Narro Robles, deputy secretary in charge of government health services, conceded in an August interview that inflation is taking a heavy toll on the public health system. The health secretariat’s initial 1995 budget, just over $1 billion, “clearly has been affected, as has the rest of the government, by inflation and the fact that some of our goods are imported,” he said. “We have to buy them [supplies] in foreign currency, and that’s where we feel the impact.”
So great was the harm that President Ernesto Zedillo agreed in August to increase the health department budget by nearly a third, to almost $1.3 billion. Some of the new aid has made its way to the countryside--especially to Durango’s General Hospital. There, after a torrent of negative publicity following the infant deaths last spring, administrators say the government has sent new equipment, medicines and staff.

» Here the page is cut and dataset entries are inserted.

(* ===== verification/LpmTables.v ===== *)
(** * IPv4 LPM: the lookup tables

    The invariant of tbl24 and tbl8: for every address the entry in charge
    holds the depth and next hop that a function [B] from addresses to
    matches gives, extended tbl24 entries own pairwise distinct tbl8 groups
    that are marked in use.  The file proves what each table operation does to
    [B]; [LpmProofs] instantiates [B] with the longest prefix match. *)

From S2P Require Import Prelude Lpm LpmRules LpmSpec.

Lemma shiftr_8 a : Z.shiftr a 8 = a / 256.
Proof. by rewrite Z.shiftr_div_pow2. Qed.

Lemma land_255 a : Z.land a 0xFF = a mod 256.
Proof. change 0xFF with (Z.ones 8). by rewrite Z.land_ones. Qed.

(** What an entry says about the addresses it is in charge of. *)
Definition entry_res (e : rte_lpm_tbl_entry) : option (Z * Z) :=
  if e_valid e then Some (e_depth e, e_next_hop e) else None.

Definition is_ext (e : rte_lpm_tbl_entry) : bool := e_valid e && e_valid_group e.

(** The result of the table walk for an address. *)
Definition tbl_result (l : rte_lpm) (a : Z) : option (Z * Z) :=
  let e := tbl24 l !!! (a / 256) in
  if is_ext e then entry_res (tbl8 l !!! (e_next_hop e * 256 + a mod 256))
  else entry_res e.

(** The bit-fields hold values of their width. *)
Definition entry_wf (v : lpm_version) (e : rte_lpm_tbl_entry) : Prop :=
  0 <= e_next_hop e < 2 ^ hop_bits v /\ 0 <= e_depth e < 64.

Record tables_inv (v : lpm_version) (l : rte_lpm) (B : Z -> option (Z * Z)) : Prop :=
  TablesInv {
    ti_num : 0 <= num_tbl8s v l <= 256;
    ti_wf24 : forall i, entry_wf v (tbl24 l !!! i);
    ti_wf8 : forall j, entry_wf v (tbl8 l !!! j);
    ti_res : forall a, addr a -> tbl_result l a = B a;
    ti_ext : forall i, 0 <= i < 2 ^ 24 -> is_ext (tbl24 l !!! i) = true ->
      e_next_hop (tbl24 l !!! i) < num_tbl8s v l /\
      e_valid_group (tbl8 l !!! (e_next_hop (tbl24 l !!! i) * 256)) = true;
    ti_inj : forall i j, 0 <= i < 2 ^ 24 -> 0 <= j < 2 ^ 24 ->
      is_ext (tbl24 l !!! i) = true -> is_ext (tbl24 l !!! j) = true ->
      e_next_hop (tbl24 l !!! i) = e_next_hop (tbl24 l !!! j) -> i = j;
    ti_small : forall i, 0 <= i < 2 ^ 24 -> e_valid (tbl24 l !!! i) = true ->
      is_ext (tbl24 l !!! i) = false -> e_depth (tbl24 l !!! i) <= 24
  }.

Lemma tables_inv_ext v l B B' :
  (forall a, addr a -> B a = B' a) -> tables_inv v l B -> tables_inv v l B'.
Proof. intros He []. split; try done. intros. rewrite <- He by done. auto. Qed.

(** The rule operations do not touch what the table invariant reads. *)
Lemma tables_inv_same v l l' B : same_tables l l' -> tables_inv v l B -> tables_inv v l' B.
Proof.
  intros (_ & Hn & H24 & H8) []. assert (Hnum : num_tbl8s v l' = num_tbl8s v l)
    by (by destruct v; cbn).
  split; intros; unfold tbl_result in *; rewrite ?Hnum, ?H24, ?H8 in *; eauto.
Qed.

Lemma mk_entry_wf v h b g d : entry_wf v (mk_entry v h b g d).
Proof.
  split; cbn; apply wrap_range; [by destruct v|lia].
Qed.

Lemma zero_entry_wf v : entry_wf v (TblEntry 0 false false 0).
Proof. split; cbn; [destruct v; cbn|]; lia. Qed.

Create HintDb lpm.
#[export] Hint Resolve mk_entry_wf zero_entry_wf : lpm.

Lemma entry_res_mk v h g d :
  0 <= d < 64 -> entry_res (mk_entry v h true g d) = Some (d, wrap (hop_bits v) h).
Proof. intros. unfold entry_res, mk_entry. cbn. by rewrite (wrap_small 6). Qed.

Section table_updates.
Context (v : lpm_version) (l : rte_lpm) (B B' : Z -> option (Z * Z)) (i : Z).
Context (HT : tables_inv v l B) (Hi : 0 <= i < 2 ^ 24).
Context (Hout : forall a, addr a -> a / 256 <> i -> B' a = B a).

Lemma ext_range j :
  0 <= j < 2 ^ 24 -> is_ext (tbl24 l !!! j) = true ->
  0 <= e_next_hop (tbl24 l !!! j) < num_tbl8s v l.
Proof. intros. pose proof (ti_wf24 _ _ _ HT j) as [? _]. split; [lia|]. by apply HT. Qed.

(** Rewriting the tbl8 group an extended entry owns. *)
Lemma ti_group_update t' :
  let g := e_next_hop (tbl24 l !!! i) in
  is_ext (tbl24 l !!! i) = true ->
  (forall j, ~ (g * 256 <= j < g * 256 + 256) -> t' !!! j = tbl8 l !!! j) ->
  e_valid_group (t' !!! (g * 256)) = true ->
  (forall j, entry_wf v (t' !!! j)) ->
  (forall a, addr a -> a / 256 = i -> entry_res (t' !!! (g * 256 + a mod 256)) = B' a) ->
  tables_inv v (set_tbl8 l t') B'.
Proof.
  intros g Hext Hframe Hflag Hwf Hin.
  assert (Hg : forall j, 0 <= j < 2 ^ 24 -> is_ext (tbl24 l !!! j) = true -> j <> i ->
    e_next_hop (tbl24 l !!! j) <> g).
  { intros j Hj Hje Hne E. apply Hne. by apply (ti_inj _ _ _ HT). }
  split; cbn [tbl24 tbl8 set_tbl8]; try apply HT; try done.
  - intros a Ha. unfold tbl_result. cbn [tbl24 tbl8 set_tbl8].
    assert (0 <= a / 256 < 2 ^ 24) by (unfold addr in Ha; dlia).
    destruct (decide (a / 256 = i)) as [Ea|Ea].
    + rewrite Ea, Hext. by apply Hin.
    + rewrite Hout by done. rewrite <- (ti_res _ _ _ HT) by done. unfold tbl_result.
      destruct (is_ext (tbl24 l !!! (a / 256))) eqn:E; [|done].
      specialize (Hg (a / 256) ltac:(done) E Ea). rewrite Hframe; [done|]. dlia.
  - intros j Hj Hje. split; [by apply HT|].
    destruct (decide (j = i)) as [->|Hne]; [done|].
    specialize (Hg j Hj Hje Hne). rewrite Hframe by lia. by apply HT.
Qed.

(** Overwriting tbl24 entry [i] by one that is not extended; the tbl8 group it
    owned before, if any, becomes free to change. *)
Lemma ti_entry_update e' t' :
  is_ext e' = false -> (e_valid e' = true -> e_depth e' <= 24) -> entry_wf v e' ->
  (forall j, entry_wf v (t' !!! j)) ->
  (forall j, ~ (is_ext (tbl24 l !!! i) = true /\
     e_next_hop (tbl24 l !!! i) * 256 <= j < e_next_hop (tbl24 l !!! i) * 256 + 256) ->
     t' !!! j = tbl8 l !!! j) ->
  (forall a, addr a -> a / 256 = i -> B' a = entry_res e') ->
  tables_inv v (set_tbl8 (set_tbl24 l (<[i := e']> (tbl24 l))) t') B'.
Proof.
  intros Hne Hsm Hwf Hwf8 Hframe Hin.
  split; cbn [tbl24 tbl8 set_tbl8 set_tbl24]; try apply HT; try done.
  - intros j. rewrite lookup_total_insert. case_decide; [done|apply HT].
  - intros a Ha. unfold tbl_result. cbn [tbl24 tbl8 set_tbl8 set_tbl24].
    assert (0 <= a / 256 < 2 ^ 24) by (unfold addr in Ha; dlia).
    rewrite lookup_total_insert. case_decide as Ea.
    + rewrite Hne. symmetry. by apply Hin.
    + rewrite Hout by (done || lia). rewrite <- (ti_res _ _ _ HT) by done. unfold tbl_result.
      destruct (is_ext (tbl24 l !!! (a / 256))) eqn:E; [|done].
      rewrite Hframe; [done|]. intros [Hie Hr].
      apply Ea, (ti_inj _ _ _ HT); try done. dlia.
  - intros j Hj. rewrite lookup_total_insert. case_decide as Ej; [by rewrite Hne|].
    intros Hje. split; [by apply HT|]. rewrite Hframe; [by apply HT|].
    intros [Hie Hr]. apply Ej, (ti_inj _ _ _ HT); try done. lia.
  - intros j k Hj Hk. rewrite !lookup_total_insert. repeat case_decide; try by rewrite Hne.
    by apply HT.
  - intros j Hj. rewrite lookup_total_insert. case_decide; [auto|by apply HT].
Qed.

But with public hospitals elsewhere in the nation--including the poor neighborhoods of Mexico City--complaining of continuing shortages of almost everything, opposition leaders and medical experts say the health budget still isn’t high enough.
“The budgets are increasingly insufficient,” Garnica said. “In real terms, the health department’s budget is down this year. There has always been a deficit. But now, some medications and basic items are scarce--especially at public health department clinics. Patients are often told by medical workers to go buy their own needles and serum--or even to buy towels and soap--before going to a public hospital for treatment.”
Garnica said he could not estimate the long-term effect of what Zedillo insists will be a short-lived crisis--a “structural adjustment” in the nation’s economy in which, the president recently asserted, “the worst has passed.”
“We can conclude that the depressing economic situation is severely affecting health--even though we cannot measure the full impact yet,” the congressman said.
Tenorio agreed, saying: “It is too early to assess the overall impact of the crisis on health. In the last decade, there has been a major transformation in Mexican health care.” The improvement “has taken place largely in the cities. In the countryside, it’s a different picture.
“These are long-term trends which are not easily reversed,” he added. “But if this crisis goes on for an extended period, of course, there could well be serious long-term repercussions.”